• _PROBLEM_: Send back the entries exactly as they were given.

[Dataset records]
(* ===== verification/ServerLifeWitnesses.v ===== *)
(** Shutdowns of a server with one connection, on the file system in memory of
    [MemFs]: the theorems of [ServerShutdown] and [ServerLife] applied. *)
From S2P Require Import Prelude CStrings Messages Parsing Posix InodeCache ReadDir ServerState RpcClient ServerThreads ServerShutdown ServerLife.
From S2P Require Import MemFs.

(** A server over TCP with its handles and a READDIR session on the stream 1. *)
Definition listening_tcp : listener := mkListener 4 false 0 None None None None false [].

Definition busy : process memfs :=
  mkProcess TRANSPORT_PROTOCOL_TCP listening_tcp
    (mkServerState tree (inode_cache booted) [] [Some (mkReadDirSession (Some (user 5)) "/srv" 1 1 100)]) true None.

Lemma sigterm_frees_the_state_witness :
  ∃ p, finish_signal busy = Some p ∧ exited p = Some 0 ∧ freed (listening p) = [TcpSocket 4].
Proof.
  destruct (sigterm_frees_the_state busy _ eq_refl) as (p & Hp & He & Hr & _). exists p. split; [exact Hp|]. split; [exact He|].
  by rw Hr.
Defined.

(** The handler has cancelled the thread of the one connection, which gave up just
    then: both wait forever. *)
Definition hung : shutdown := mkShutdown (set_worker 1 Removing (set_mutex (Some Main) registered)) (Joining 100 None).

Lemma hung_reachable : rtc shutdown_step (signalled registered) hung.
Proof.
  eapply rtc_l; [exact (shut_lock registered (Some 100) eq_refl)|].
  eapply rtc_l; [exact (shut_cancel (set_mutex (Some Main) registered) 100 (mkEntry 1 (TcpConnection (Some 7)) None) eq_refl)|].
  apply rtc_once. exact (shut_worker _ _ _ (step_failed (set_mutex (Some Main) registered) 1 eq_refl) eq_refl).
Qed.


(** An endpoint that cannot be created. *)
Definition no_endpoint : answers := mkAnswers (UdpReady 5) (Some 10) (Some 11) None 12.

Lemma quic_server_releases_what_it_acquired_witness :
  run_server_quic no_endpoint fresh_listener =
    (1, mkListener 0 false 5 (Some 11) None None (Some 10) true [TlsConfig 11; UdpSocket 5; QuicConfig 10]) ∧
  Permutation [TlsConfig 11; UdpSocket 5; QuicConfig 10] (acquired no_endpoint).
Proof.
  split; [done|]. refine (proj1 (quic_server_releases_what_it_acquired no_endpoint _)). by intros fd [= <-].
Defined.

Lemma command_line_starts_the_server_witness :
  ServerLife.main (true, true) ["server"; "3000"; "--proto=quic"] = RunServer 3000 TRANSPORT_PROTOCOL_QUIC.
Proof. refine (proj1 (proj2 (command_line_starts_the_server "server" 3000 _))). lia. Defined.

• _ANSWER TO THIS TASK_:
(* ===== verification/ServerLifeWitnesses.v ===== *)
(** Shutdowns of a server with one connection, on the file system in memory of
    [MemFs]: the theorems of [ServerShutdown] and [ServerLife] applied. *)
From S2P Require Import Prelude CStrings Messages Parsing Posix InodeCache ReadDir ServerState RpcClient ServerThreads ServerShutdown ServerLife.
From S2P Require Import MemFs.

(** A server over TCP with its handles and a READDIR session on the stream 1. *)
Definition listening_tcp : listener := mkListener 4 false 0 None None None None false [].

Definition busy : process memfs :=
  mkProcess TRANSPORT_PROTOCOL_TCP listening_tcp
    (mkServerState tree (inode_cache booted) [] [Some (mkReadDirSession (Some (user 5)) "/srv" 1 1 100)]) true None.

Lemma sigterm_frees_the_state_witness :
  ∃ p, finish_signal busy = Some p ∧ exited p = Some 0 ∧ freed (listening p) = [TcpSocket 4].
Proof.
  destruct (sigterm_frees_the_state busy _ eq_refl) as (p & Hp & He & Hr & _). exists p. split; [exact Hp|]. split; [exact He|].
  by rw Hr.
Defined.

(** The handler has cancelled the thread of the one connection, which gave up just
    then: both wait forever. *)
Definition hung : shutdown := mkShutdown (set_worker 1 Removing (set_mutex (Some Main) registered)) (Joining 100 None).

Lemma hung_reachable : rtc shutdown_step (signalled registered) hung.
Proof.
  eapply rtc_l; [exact (shut_lock registered (Some 100) eq_refl)|].
  eapply rtc_l; [exact (shut_cancel (set_mutex (Some Main) registered) 100 (mkEntry 1 (TcpConnection (Some 7)) None) eq_refl)|].
  apply rtc_once. exact (shut_worker _ _ _ (step_failed (set_mutex (Some Main) registered) 1 eq_refl) eq_refl).
Qed.


(** An endpoint that cannot be created. *)
Definition no_endpoint : answers := mkAnswers (UdpReady 5) (Some 10) (Some 11) None 12.

Lemma quic_server_releases_what_it_acquired_witness :
  run_server_quic no_endpoint fresh_listener =
    (1, mkListener 0 false 5 (Some 11) None None (Some 10) true [TlsConfig 11; UdpSocket 5; QuicConfig 10]) ∧
  Permutation [TlsConfig 11; UdpSocket 5; QuicConfig 10] (acquired no_endpoint).
Proof.
  split; [done|]. refine (proj1 (quic_server_releases_what_it_acquired no_endpoint _)). by intros fd [= <-].
Defined.

Lemma command_line_starts_the_server_witness :
  ServerLife.main (true, true) ["server"; "3000"; "--proto=quic"] = RunServer 3000 TRANSPORT_PROTOCOL_QUIC.
Proof. refine (proj1 (proj2 (command_line_starts_the_server "server" 3000 _))). lia. Defined.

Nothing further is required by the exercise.